What the Data Show: Direct Cash Transfers and the Home-Based Child Care Workforce

June 10, 2026

Author: Erica Vansteenis, Stanford Center on Early Childhood

Home Grown launched the Thriving Providers Project (TPP) in response to the stark realities facing home-based child care (HBCC) providers, who are central to how families across the United States access child care. HBCC providers operate under conditions of persistent financial instability: income that fluctuates with enrollment, subsidy payments that arrive late, and limited access to benefits or financial protections. To address this, the central belief behind TPP is that a predictable income gives providers the bandwidth to think beyond meeting basic needs each week. Across cohorts in Colorado, Philadelphia, New York City, and Los Angeles, TPP has provided 143 providers with recurring, unrestricted direct cash transfers (DCT) of $500 to $1,000 per month, and tracked what changed.

Cash Kept Providers in the Field

Across every cohort, the vast majority of providers said that direct cash transfers prevented them from leaving child care. In Philadelphia, 79% said so in their first quarterly survey; in New York City, 73.3%; in Los Angeles and Colorado, 100%. Aggregated across all four sites, 85.3% agreed or strongly agreed that the transfers allowed them to remain in the field. 

Child Care Workforce Stability Supported Stable, Trusted Care for Families

Parents and caregivers described choosing home-based providers because of trust, cultural familiarity, and long-standing relationships. Families emphasized that stable providers offered consistency, safety, and reliable care for their children. At the same time, providers described operating within an unpredictable financial environment shaped by fluctuating enrollment, delayed subsidy payments, and other disruptions. Across all four TPP sites, participants reported that reliable, recurring direct cash transfers helped buffer against income instability, allowing providers to remain open and continue offering the stable care families depended on.

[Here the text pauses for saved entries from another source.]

(** One sample step in any state: a [NaN] sum stays [NaN]; a sum that is
    not [NaN] afterwards is at least zero, and so is the output the step
    writes, the window having a positive finite number of samples. *)
Lemma process_sample_unless_NaN input n sampleI st st' :
  process_sample dev input n sampleI st = Normal st' ->
  (is_nan (ls_sum st) = true -> is_nan (ls_sum st') = true)
  /\ (is_nan (ls_sum st') = false ->
      Number.ge (ls_sum st') pzero = true
      /\ (isFinite n = true -> Number.lt pzero n = true ->
          forall (j : nat) v, ls_output st' !! j = Some v ->
            ls_output st !! j = Some v \/ Number.ge v pzero = true)).
Proof.
  unfold process_sample.
  destruct (getReverse_number _ _ _) as [last|]; [|discriminate].
  intros [= <-]. cbn [ls_sum ls_output]. split.
  - by destruct (ls_sum st).
  - set (sum := Math_max _ _). intros Hsum.
    assert (Hge : Number.ge sum pzero = true).
    { revert Hsum. unfold sum. by destruct (add _ _) as [[]|[]| |[] m e]. }
    split; [exact Hge|]. intros Hfin Hpos j v.
    destruct (positive_finite n Hfin Hpos) as (m & e & ->).
    by apply typed_set_ge, Math_sqrt_ge, div_ge.
Qed.

Lemma process_samples_unless_NaN input n sampleIs st :
  let st' := (process_samples dev input n sampleIs st).1 in
  (is_nan (ls_sum st) = true -> is_nan (ls_sum st') = true)
  /\ (is_nan (ls_sum st') = false -> isFinite n = true -> Number.lt pzero n = true ->
      forall (j : nat) v, ls_output st' !! j = Some v ->
        ls_output st !! j = Some v \/ Number.ge v pzero = true).
Proof.
  revert st. induction sampleIs as [|i rest IH]; intros st; cbn [process_samples].
  - simpl. by auto.
  - destruct (process_sample dev input n i st) as [st1|] eqn:E; [|simpl; by auto].
    apply process_sample_unless_NaN in E as [Hnan1 Hge1].
    destruct (IH st1) as [IHnan IHge]. cbv zeta in IHnan, IHge |- *. split; [by auto|].
    intros Hsum' Hfin Hpos j v Hv.
    destruct (is_nan (ls_sum st1)) eqn:E1; [by rewrite IHnan in Hsum'|].
    destruct (IHge Hsum' Hfin Hpos j v Hv) as [H|H]; [|by right].
    destruct (Hge1 eq_refl) as [_ Hout1]. by apply Hout1.
Qed.

End UnlessNaN.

Reliable Payments Buffered Against Income Instability

Income volatility did not disappear with direct cash transfers in the picture. What changed was providers’ capacity to navigate it. Across 509 survey responses, 92.3% agreed that direct cash transfers helped them manage income fluctuations and volatility, with site-level rates ranging from 83.3% in Los Angeles to 95.2% in Philadelphia. Gradually, reports of extreme or major financial problems declined.

Over Time, Providers Used Cash to Reduce Debt

The share of providers using transfers to pay down existing debt rose from around 45% in the early months to nearly 70% by month 18. As payments became predictable, providers shifted away from short-term coping strategies and began making progress on credit card balances, medical expenses, and overdue utilities.

DCTs Filled Gaps When Public Systems Failed

Providers across sites navigated a landscape of unreliable public supports: delayed subsidies, interrupted food reimbursement programs, and benefit eligibility that varied widely by geography. Direct cash transfers functioned as a bridge, covering food costs when reimbursement programs failed and keeping programs running during enrollment disruptions. Unrestricted cash met providers where they were regardless of what public systems they could access.

How TPP Participants Compared to the National Workforce

After approximately 18 months of participation, providers in Colorado, Philadelphia, and New York City reported lower levels of food, housing, and utility hardship than providers in the national RAPID Survey Project sample. New York City TPP participants reported food hardship at roughly half the rate of the national comparison group, and Philadelphia participants reported meaningfully lower housing hardship than national benchmarks. 

The Bottom Line

Across all four cohorts, the patterns are consistent. TPP providers reported that predictable, unrestricted direct cash transfers helped them stay in the workforce, reduced income volatility, helped reduce debt, filled gaps when public systems fell short, and supported the quality of care families depend on. HBCC providers who care for our youngest children deserve reliable compensation for that work, and when they receive it, everyone benefits.